The Company will not be required to make any cash payments to the Option Counterparty or its affiliates upon the exercise of the options that are a part of the convertible note hedge transaction, but will be entitled to receive from the Option Counterparty a number of shares of Company common stock generally based on the amount by which the market price per share of Company common stock, as measured under the terms of the convertible note hedge transaction, is greater than the strike price of the convertible note hedge transaction during the relevant valuation period under the convertible note hedge transaction.
The convertible note hedge transaction cost of $14,507 has been accounted for as an equity transaction.
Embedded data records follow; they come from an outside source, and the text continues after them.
(* ===== verification/Lineage.v ===== *)
(** The lineage of inverse change sets: which applied change set a proposal
    undoes, through the reassessments it went through, and the guards that keep
    one live inverse per source
    ([src/internal/lingdoc/workspacecore/change_inverse_lineage.go]). *)

From stdpp Require Import pretty sorting.
From Stdlib Require Import Ascii String.
From S2P Require Import Prelude Effects OperationCore OperationStore Workspace Permission MemberStore Membership OperationRunner RoadmapModel RoadmapStore RouteObjects RoadmapLaws RouteLaws ImpactStore ImpactStoreLaws.

(** [target[strings.LastIndex(target, "/")+1:]] *)
Fixpoint last_segment (s segment : string) : string :=
  match s with
  | EmptyString => segment
  | String c s' => last_segment s' (if Ascii.eqb c slash then s' else segment)
  end.

(** A walk over change sets, each visited once: its fuel is one more than the
    change sets there are. [None], the fuel running out, is what no run of it
    answers. *)
Definition over_changes {A} (zero : A) (walk : nat -> RM (option A)) : RM A := fun w =>
  match walk (S (size (rm_changes w))) w with
  | (w', Ok (Some a)) => (w', Ok a)
  | (w', Ok None) => (w', Ok zero)
  | (w', Err err) => (w', Err err)
  end.

Section Lineage.
Context {X : Type} `{Digester roadmap_any}.
Variable world : World X.
Variable checks : Checks.
Abbreviation db := (sv_db (wd_service world)).

(** [SELECT ... FOR UPDATE] *)
Definition LockInverseSource (pid id : string) : RM unit :=
  found ← rm_query world "select lingdoc_change_sets" (fun w => rm_changes w !! id);
  refuse_if (negb match found with Some row => (ch_ProjectID row =? pid)%string | None => false end) ErrNotFound.

(** What the recorded history names, when it names one source. *)
Definition historical_source (inherited : list string) : string := default "" (head inherited).

Fixpoint lineage_source (fuel : nat) (pid : string) (change : ChangeSet) (seen : gset string) : RM (option string) :=
  match fuel with
  | O => mret None
  | S fuel =>
      _ ← refuse_if (negb (ch_ProjectID change =? pid)%string || bool_decide (ch_ID change ∈ seen)) ErrInvalidState;
      inherited ← on_tables (ck_inherited checks pid (ch_ID change));
      _ ← refuse_if (1 <? Z.of_nat (length inherited)) ErrInvalidState;
      let historical := historical_source inherited in
      let reversed := ch_ReversesChangeSetID change in
      if negb (reversed =? "")%string then
        _ ← refuse_if (negb (historical =? "")%string && negb (historical =? reversed)%string) ErrInvalidState;
        mret (Some reversed)
      else if negb (historical =? "")%string then mret (Some historical)
      else if (ch_ReassessedFromID change =? "")%string then mret (Some "")
      else
        parent ← Store_ChangeSet world checks pid (ch_ReassessedFromID change);
        lineage_source fuel pid parent ({[ ch_ID change ]} ∪ seen)
  end.

Definition inverseLineageSource (pid : string) (change : ChangeSet) : RM string :=
  over_changes "" (fun fuel => lineage_source fuel pid change ∅).

Definition inverseSourceAccess (p : Project) (actor : Actor) (sourceID : string) : RM ChangeSet :=
  _ ← refuse_if (negb (pr_Status p =? "active")%string || some (pr_DiscardedAt p)) ErrInvalidState;
  _ ← refuse_if (negb (projectOwner p (ac_UserID actor))) ErrNotFound;
  source ← Store_ChangeSet world checks (pr_ID p) sourceID;
  _ ← refuse_if (negb (contains ChangeSetClosedStatuses (ch_Status source))) ErrInvalidState;
  mret source.

(** The stale proposals a reassessment stands on, back to the first. *)
Fixpoint stale_ancestors (fuel : nat) (pid sourceID id : string) (seen : gset string) : RM (option (gset string)) :=
  if (id =? "")%string then mret (Some seen)
  else match fuel with
  | O => mret None
  | S fuel =>
      _ ← refuse_if (bool_decide (id ∈ seen)) ErrInvalidState;
      ancestor ← Store_ChangeSet world checks pid id;
      source ← inverseLineageSource pid ancestor;
      _ ← refuse_if (negb (source =? sourceID)%string || negb (ch_Status ancestor =? ChangeSetStatusStale)%string) ErrInvalidState;
      stale_ancestors fuel pid sourceID (ch_ReassessedFromID ancestor) ({[ id ]} ∪ seen)
  end.

(** No live change set undoes the source, the ancestors aside. *)
Fixpoint no_live_inverse (pid sourceID : string) (ancestors : gset string) (changes : list ChangeSet) : RM unit :=
  match changes with
  | [] => mret tt
  | change :: changes' =>
      lineage ← inverseLineageSource pid change;
      _ ← refuse_if ((lineage =? sourceID)%string && negb (ch_Status change =? ChangeSetStatusRejected)%string
                     && negb (bool_decide (ch_ID change ∈ ancestors))) ErrInvalidState;
      no_live_inverse pid sourceID ancestors changes'
  end.

Definition validateInverseLineage (p : Project) (actor : Actor) (sourceID reassessedFromID : string) : RM ChangeSet :=
  _ ← LockInverseSource (pr_ID p) sourceID;
  source ← inverseSourceAccess p actor sourceID;
  ancestors ← over_changes ∅ (fun fuel => stale_ancestors fuel (pr_ID p) sourceID reassessedFromID ∅);
  changes ← ChangeSets world checks (pr_ID p);
  _ ← no_live_inverse (pr_ID p) sourceID ancestors changes;
  mret source.

(** [inverseOperationAccess], of a request that names a source, and of one on a
    stored change set. *)
Definition source_access (actor : Actor) (pid sourceID : string) : RM unit :=
  if (sourceID =? "")%string then mret tt
  else
    p ← on_tables (Gorm_Project db (ac_TenantID actor) pid);
    _ ← inverseSourceAccess p actor sourceID;
    mret tt.

Definition inverseOperationAccess (actor : Actor) (pid target : string) : RM unit :=
  change ← Store_ChangeSet world checks pid (last_segment target target);
  sourceID ← inverseLineageSource pid change;
  source_access actor pid sourceID.
End Lineage.

(** ** Laws *)

Section Reads.
Context {X : Type} `{Digester roadmap_any} (world : World X) `{!WorldLaws world} (checks : Checks) `{!ChecksLaws checks}.
Abbreviation db := (sv_db (wd_service world)).

Lemma reads_over_changes {A} (zero : A) walk : (forall fuel, reads (walk fuel)) -> reads (over_changes zero walk).
Proof.
  intros R w. unfold over_changes. rewrite (reads_run _ w (R _)). by destruct (_.2) as [[|]|].
Qed.

Lemma reads_lineage_walk fuel pid change seen : reads (lineage_source world checks fuel pid change seen).
Proof.
  revert change seen. induction fuel as [|fuel IH]; intros change seen; cbn [lineage_source]; [apply keeps_ret|].
  apply keeps_bind; [apply keeps_refuse_if|intros _]. apply keeps_bind; [apply reads_on_tables; auto with effects|intros inherited].
  apply keeps_bind; [apply keeps_refuse_if|intros _]. destruct (negb _); [|destruct (negb _); [apply keeps_ret|]].
  - apply keeps_bind; [apply keeps_refuse_if|intros; apply keeps_ret].
  - destruct (_ =? _)%string; [apply keeps_ret|]. apply keeps_bind; [by apply reads_change|intros parent]. apply IH.
Qed.

Lemma reads_lineage pid change : reads (inverseLineageSource world checks pid change).
Proof. apply reads_over_changes. intros. apply reads_lineage_walk. Qed.

Lemma reads_source_access p actor id : reads (inverseSourceAccess world checks p actor id).
Proof.
  unfold inverseSourceAccess. do 2 (apply keeps_bind; [apply keeps_refuse_if|intros _]).
  apply keeps_bind; [by apply reads_change|intros source]. apply keeps_bind; [apply keeps_refuse_if|intros _]. apply keeps_ret.
Qed.

Lemma reads_ancestors fuel pid source id seen : reads (stale_ancestors world checks fuel pid source id seen).
Proof.
  revert id seen. induction fuel as [|fuel IH]; intros id seen; cbn [stale_ancestors]; destruct (_ =? _)%string; try apply keeps_ret.
  apply keeps_bind; [apply keeps_refuse_if|intros _]. apply keeps_bind; [by apply reads_change|intros ancestor].
  apply keeps_bind; [apply reads_lineage|intros lineage]. apply keeps_bind; [apply keeps_refuse_if|intros _]. apply IH.
Qed.

Lemma reads_no_live pid source ancestors changes : reads (no_live_inverse world checks pid source ancestors changes).
Proof.
  induction changes as [|change changes IH]; cbn; [apply keeps_ret|]. apply keeps_bind; [apply reads_lineage|intros lineage].
  apply keeps_bind; [apply keeps_refuse_if|intros _]. exact IH.
Qed.

Lemma reads_validate_lineage p actor source from : reads (validateInverseLineage world checks p actor source from).
Proof.
  unfold validateInverseLineage, LockInverseSource.
  apply keeps_bind; [apply keeps_bind; [by apply reads_rm_query|intros; apply keeps_refuse_if]|intros _].
  apply keeps_bind; [apply reads_source_access|intros s]. apply keeps_bind; [apply reads_over_changes; intros; apply reads_ancestors|intros ancestors].
  apply keeps_bind; [by apply reads_changes|intros changes]. apply keeps_bind; [apply reads_no_live|intros _]. apply keeps_ret.
Qed.
End Reads.

#[export] Hint Resolve reads_lineage reads_source_access reads_validate_lineage : effects.
Lemma walk_progress fuel visited s s' : progress visited s -> walk fuel valid visited s = Some s' ->
  exists visited', progress visited' s' /\ wk_queue s' = [].
Proof.
  revert visited s. induction fuel as [|fuel IH]; intros visited s P; cbn [walk].
  - destruct (wk_queue s) eqn:Q; [|done]. intros [= <-]. by exists visited.
  - destruct (wk_queue s) as [|ref queue] eqn:Q; [intros [= <-]; by exists visited|].
    case_decide; apply IH; [by eapply progress_skip|by apply progress_visit].
Qed.

Lemma progress_done visited s : progress visited s -> wk_queue s = [] ->
  forall edge, edge ∈ valid -> refIdentity (de_Source edge) ∈ visited <-> reachable roots valid (de_Source edge).
Proof.
  intros [P1 P2 P3 P4 P5 P6 P7] Q edge He. split.
  - intros (ref & Rr & E)%P2. apply refIdentity_inj in E; [by subst|by apply reachable_tidy|by apply Te].
  - generalize (de_Source edge). clear edge He. induction 1 as [ref Hr|edge He Le _ IH].
    + destruct (P3 ref Hr) as [|Hq]; [done|]. rewrite Q in Hq. by apply not_elem_of_nil in Hq.
    + destruct (P4 edge He Le IH) as [|Hq]; [done|]. rewrite Q in Hq. by apply not_elem_of_nil in Hq.
Qed.

(** The walk of the whole queue. *)
Lemma walk_reaches s' : wk_queue start = roots -> walk (walk_fuel roots valid) valid ∅ start = Some s' ->
  keyed (wk_impacts s')
  /\ (forall f, facts (wk_impacts s') f <-> facts (wk_impacts start) f
        \/ exists edge, edge ∈ valid /\ reachable roots valid (de_Source edge) /\ f = edge_fact edge)
  /\ (forall id, id ∈ wk_required s' <-> id ∈ wk_required start
        \/ exists edge, edge ∈ valid /\ reachable roots valid (de_Source edge) /\ leads_on edge = true /\ id ∈ ends edge).
Proof.
  intros Q (visited & P & Qs)%walk_progress.
  - pose proof (progress_done visited s' P Qs) as D. destruct P as [_ _ _ _ K F R]. split; [done|]. split.
    + intros f. rewrite F. split; (intros [|(e & He & Ve & Hf)]; [by left|right; exists e; split; [done|]; split; [by apply D|done]]).
    + intros id. rewrite R. split; (intros [|(e & He & Ve & Hf)]; [by left|right; exists e; split; [done|]; split; [by apply D|done]]).
  - split.
    + rewrite Q. intros ref Hr. by apply reach_root.
    + intros id Hi%elem_of_empty. done.
    + intros ref Hr. right. by rewrite Q.
    + intros edge _ _ Hi%elem_of_empty. done.
    + exact Ks.
    + intros f. split; [by left|]. by intros [|(e & _ & Hi%elem_of_empty & _)].
    + intros id. split; [by left|]. by intros [|(e & _ & Hi%elem_of_empty & _)].
Qed.
End Walk.
(* ===== verification/AssessmentTheorems.v ===== *)
(** The impact assessment of a change set is the reachability along the
    confirmed dependencies of the project, and building it always ends. *)

From stdpp Require Import pretty sorting.
From Stdlib Require Import Ascii String.
From S2P Require Import Prelude Effects OperationCore OperationStore Workspace Permission MemberStore Membership OperationRunner RoadmapModel RoadmapStore RouteObjects RoadmapSteps Roadmap RoadmapLaws RoadmapHistory RouteLaws RoadmapDemo ImpactStore ImpactStoreLaws ImpactDemo Assessment AssessmentLaws.

(** ** What is read *)

Section Parts.
Context {X : Type} `{Digester roadmap_any} (world : World X) `{!WorldLaws world} (checks : Checks) `{!ChecksLaws checks}.

(** The object is there, at the version named, and not stale. *)
Definition object_current (p : Project) (w : roadmap) (ref : ObjectVersionRef) : Prop :=
  exists state, currentImpactObject world p ref w = (w, Ok state).

Lemma current_run p ref w : currentImpactObject world p ref w = (w, (currentImpactObject world p ref w).2).
Proof. apply reads_run, reads_current_object. apply _. Qed.

Lemma value_names delta version value sources provenance w w' v :
  value_of delta version value sources provenance w = (w', Ok v) -> cs_Ref v = at_version (semanticRef delta) (pretty version).
Proof. unfold value_of. destruct (json_Marshal value); [|done]. intros E. by injection E as _ <-. Qed.

Definition delta_kinds : list string := ["RouteNode"; "RouteEdge"; "EvidenceCard"; "ResearchClaim"; "ProjectAssetScope"; "RuleBinding"].

Lemma semantic_value_names p delta w w' v : currentSemanticValue world checks p delta w = (w', Ok v) ->
  contains delta_kinds (sd_Kind delta) = true /\ cs_Ref v = at_version (semanticRef delta) (ref_Version (cs_Ref v)).
Proof.
  unfold currentSemanticValue.
  destruct (sd_Kind delta =? "RouteNode")%string eqn:K1.
  { intros (w1 & node & _ & E)%bind_ok. apply bind_ok in E as (w2 & sources & _ & E).
    apply value_names in E as ->. split; [|done]. by apply String.eqb_eq in K1 as ->. }
  destruct (sd_Kind delta =? "RouteEdge")%string eqn:K2.
  { intros (w1 & edge & _ & E)%bind_ok. apply value_names in E as ->. split; [|done]. by apply String.eqb_eq in K2 as ->. }
  destruct (contains semantic_kinds (sd_Kind delta)) eqn:K3; [|done].
  intros [E _]%on_tables_ok. apply (semantic_names (checks := checks)) in E. split; [|done].
  apply contains_spec in K3. apply contains_spec. by do 2 right.
Qed.

Lemma semantic_state_ok p delta w w' ref state : semantic_state world checks p delta w = (w', Ok (ref, state)) ->
  w' = w /\ ref = semanticRef delta /\ os_Ref state = ref /\ contains delta_kinds (sd_Kind delta) = true.
Proof.
  unfold semantic_state. intros (w1 & v & Ev & E)%bind_ok. pose proof (keeps_run _ _ _ _ _ (reads_semantic_value world checks p delta) Ev) as Ew. cbn in Ew. subst w1.
  apply semantic_value_names in Ev as [K N]. apply bind_ok in E as (w2 & [] & [Ve ->]%refuse_if_ok & E).
  apply bind_ok in E as (w3 & [] & [_ ->]%refuse_if_ok & E). apply bind_ok in E as (w4 & inputs & Ei & E).
  assert (w4 = w) as ->.
  { destruct (sd_ProposedRoute delta); [|by injection Ei]. eapply (keeps_run id); [|exact Ei]. apply reads_collect. auto with effects. }
  injection E as <- <- <-. split; [done|]. split; [|done]. apply negb_false_iff, String.eqb_eq in Ve. rewrite N, Ve. done.
Qed.

Lemma tidy_kind l ref : contains l (ref_Kind ref) = true -> forallb (fun k => negb (has_char slash k)) l = true ->
  no_slash (ref_Version ref) -> tidy ref.
Proof.
  intros K%contains_spec A V. split; [|done]. rewrite forallb_forall in A.
  apply negb_true_iff, A. by apply list_elem_of_In.
Qed.

Lemma semantic_ref_tidy delta : contains delta_kinds (sd_Kind delta) = true -> tidy (semanticRef delta).
Proof.
  intros K. apply (tidy_kind ("ProjectAsset" :: delta_kinds)); [|done|apply pretty_no_slash].
  apply contains_spec. cbn. destruct (_ =? _)%string; [by left|]. right. by apply contains_spec.
Qed.

Lemma semantic_states_ok p deltas w w' l : semantic_states world checks p deltas w = (w', Ok l) ->
  w' = w /\ l.*1 = semanticRef <$> deltas /\ Forall (fun entry => os_Ref entry.2 = entry.1 /\ tidy entry.1) l
  /\ forall delta, delta ∈ deltas -> contains delta_kinds (sd_Kind delta) = true.
Proof.
  revert w w' l. induction deltas as [|delta deltas IH]; intros w w' l; cbn.
  { intros E. injection E as <- <-. split_and!; [done..|]. by intros d Hd%not_elem_of_nil. }
  intros (w1 & [ref state] & (-> & -> & Er & K)%semantic_state_ok & E)%bind_ok.
  apply bind_ok in E as (w2 & l' & (-> & E1 & E2 & E3)%IH & E). injection E as <- <-.
  cbn. rewrite E1. split_and!; [done..| |].
  { constructor; [|done]. split; [done|]. by apply semantic_ref_tidy. }
  intros d [->|Hd]%elem_of_cons; [done|by apply E3].
Qed.

Lemma current_tidy p ref w : object_current p w ref -> no_slash (ref_Version ref) -> tidy ref.
Proof.
  intros (state & E). apply (current_object_names world) in E as [V _].
  unfold validObjectRef in V. apply andb_true_iff in V as [_ K]. by apply (tidy_kind object_kinds).
Qed.

End Parts.

Section Steps.
Context {X : Type} (world : World X) `{!WorldLaws world}.

(** *** States, by the identity of their reference *)

Definition named (states : state_map) : Prop :=
  forall key state, states !! key = Some state -> key = refIdentity (os_Ref state) /\ tidy (os_Ref state).

Lemma named_insert states state ref : os_Ref state = ref -> tidy ref -> named states -> named (<[refIdentity ref := state]> states).
Proof. intros <- T N key s. rewrite lookup_insert_Some. intros [[<- <-]|[_ F]]; [done|by apply N]. Qed.

Lemma index_named l : Forall (fun entry : ObjectVersionRef * ImpactObjectState => os_Ref entry.2 = entry.1 /\ tidy entry.1) l ->
  named (state_index l).
Proof.
  unfold state_index. assert (named ∅) as N by (intros key s F; by rewrite lookup_empty in F). revert N.
  generalize (∅ : state_map). induction l as [|[ref state] l IH]; intros m N F; [done|].
  apply Forall_cons in F as [[E T] F]. apply IH; [|done]. by apply named_insert.
Qed.

Lemma root_states_ok p semantic roots states w w' states' : named semantic -> named states ->
  (forall root, root ∈ roots -> tidy root) -> root_states world p semantic roots states w = (w', Ok states') ->
  w' = w /\ named states' /\ dom states' = dom states ∪ list_to_set (refIdentity <$> roots).
Proof.
  intros Ns. revert states w w'. induction roots as [|root roots IH]; intros states w w' N T; cbn.
  { intros E. injection E as <- <-. rewrite union_empty_r_L. done. }
  intros (w1 & state & Es & E)%bind_ok. assert (tidy root) as Tr by (apply T; by left).
  assert (w1 = w /\ os_Ref state = root) as [-> Er].
  { destruct (semantic !! refIdentity root) as [s|] eqn:F.
    - injection Es as <- <-. apply Ns in F as [F Ts]. split; [done|]. by apply refIdentity_inj.
    - pose proof (current_run world p root w) as Cr. rewrite Cr in Es. injection Es as <- Es. split; [done|].
      rewrite Es in Cr. by apply (current_object_names world) in Cr as [_ ->]. }
  apply IH in E as (-> & N' & D); [|by apply named_insert|intros; apply T; by right]. split_and!; [done..|].
  rewrite D, dom_insert_L. cbn. by rewrite (union_comm_L {[_]}), <- union_assoc_L.
Qed.

(** *** The eligible edges *)

Definition eligible (p : Project) (w : roadmap) (edge : DependencyEdge) : Prop :=
  contains [DependencyConfirmed; DependencySuggested] (de_Status edge) = true
  /\ object_current world p w (de_Source edge) /\ object_current world p w (de_Target edge).

Lemma eligible_edge_ok p edge w w' found : eligible_edge world p edge w = (w', Ok found) ->
  w' = w /\ match found with
            | Some (s, t) => currentImpactObject world p (de_Source edge) w = (w, Ok s)
                             /\ currentImpactObject world p (de_Target edge) w = (w, Ok t)
            | None => ~ (object_current world p w (de_Source edge) /\ object_current world p w (de_Target edge))
            end.
Proof.
  unfold eligible_edge, object_current. pose proof (reads_current_object world p) as R.
  rewrite (bind_run _ _ _ _ _ (attempt_read _ w (R (de_Source edge)))), (bind_run _ _ _ _ _ (attempt_read _ w (R (de_Target edge)))).
  pose proof (current_run world p (de_Source edge) w) as Es. pose proof (current_run world p (de_Target edge) w) as Et.
  destruct ((currentImpactObject world p (de_Source edge) w).2) as [s|e1], ((currentImpactObject world p (de_Target edge) w).2) as [t|e2];
    cbn; repeat case_match; intros E; unfold fail, mret, M_ret in E; simplify_eq; (split; [done|]);
    try done; intros [(s' & Es') (t' & Et')]; congruence.
Qed.

Lemma eligible_edges_ok p edges states w w' states' valid : named states ->
  (forall edge, edge ∈ edges -> no_slash (ref_Version (de_Source edge)) /\ no_slash (ref_Version (de_Target edge))) ->
  eligible_edges world p edges states w = (w', Ok (states', valid)) ->
  w' = w /\ named states' /\ (forall edge, edge ∈ valid <-> edge ∈ edges /\ eligible p w edge)
  /\ dom states ⊆ dom states' /\ (forall edge, edge ∈ valid -> ends edge ⊆ dom states').
Proof.
  revert states w w' valid. induction edges as [|edge edges IH]; intros states w w' valid N T; cbn [eligible_edges].
  { intros E. injection E as <- <- <-. split_and!; [done..| |done|by intros e He%not_elem_of_nil].
    intros e. split; [by intros He%not_elem_of_nil|by intros [He%not_elem_of_nil _]]. }
  assert (forall e, e ∈ edges -> no_slash (ref_Version (de_Source e)) /\ no_slash (ref_Version (de_Target e))) as T'
    by (intros e He; apply T; by right).
  destruct (contains _ (de_Status edge)) eqn:St; cycle 1.
  { intros (-> & N' & V & D & En)%IH; [|done..]. split_and!; [done..| |done|done]. intros e. rewrite V. split.
    - intros [He El]. by split; [right|].
    - intros [[->|He]%elem_of_cons El]; [|done]. destruct El as (St' & _). congruence. }
  intros (w1 & found & [-> F]%eligible_edge_ok & E)%bind_ok. destruct found as [[s t]|]; cycle 1.
  { apply IH in E as (-> & N' & V & D & En); [|done..]. split_and!; [done..| |done|done]. intros e. rewrite V. split.
    - intros [He El]. by split; [right|].
    - intros [[->|He]%elem_of_cons El]; [|done]. destruct El as (_ & El). done. }
  destruct F as [Fs Ft]. apply bind_ok in E as (w2 & [states2 valid2] & E & E2). injection E2 as <- <- <-.
  destruct (T edge (list_elem_of_here _ _)) as [Ts Tt].
  pose proof (current_object_names world _ _ _ _ _ Fs) as [_ Ns]. pose proof (current_object_names world _ _ _ _ _ Ft) as [_ Nt].
  assert (object_current world p w (de_Source edge) /\ object_current world p w (de_Target edge)) as [Cs Ct] by (split; by eexists).
  rewrite Ns, Nt in E. apply IH in E as (-> & N' & V & D & En); [| |done].
  2: { apply named_insert; [done|by eapply (current_tidy world)|]. apply named_insert; [done|by eapply (current_tidy world)|done]. }
  rewrite !dom_insert_L in D. split_and!; [done..| | |].
  - intros e. rewrite elem_of_cons, V. split.
    + intros [->|[He El]]; [by split; [left|]|by split; [right|]].
    + intros [[->|He]%elem_of_cons El]; [by left|by right].
  - etransitivity; [|exact D]. clear; set_solver.
  - intros e [->|He]%elem_of_cons; [|by apply En]. etransitivity; [|exact D]. unfold ends. clear; set_solver.
Qed.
Warrant. The Company received $7,007 from the Option Counterparty from the sale of the warrant to purchase up to approximately 4,634 shares of the Company’s common stock at an exercise price of $17.00 per share. As of December 31, 2011, the warrant had an expected life of 5.0 years and expires between October 13, 2016 and January 9, 2017. As of December 31, 2011, the warrant had not been exercised and remained outstanding. Additionally, if the market price per share of Company common stock, as measured under the terms of the warrant transaction, exceeds the strike price of the warrant during the valuation period at the maturity of the warrant, the Company will owe the Option Counterparty a number of shares of Company common stock in an amount based on the excess of such market price per share of Company common stock over the strike price of the warrant.
The fair value of the warrant was initially recorded in equity and continues to be classified as equity.
The convertible note hedge transaction and the warrant transaction are separate transactions entered into by the Company. Holders of the Notes will not have any rights with respect to the convertible note hedge transaction and the warrant transaction.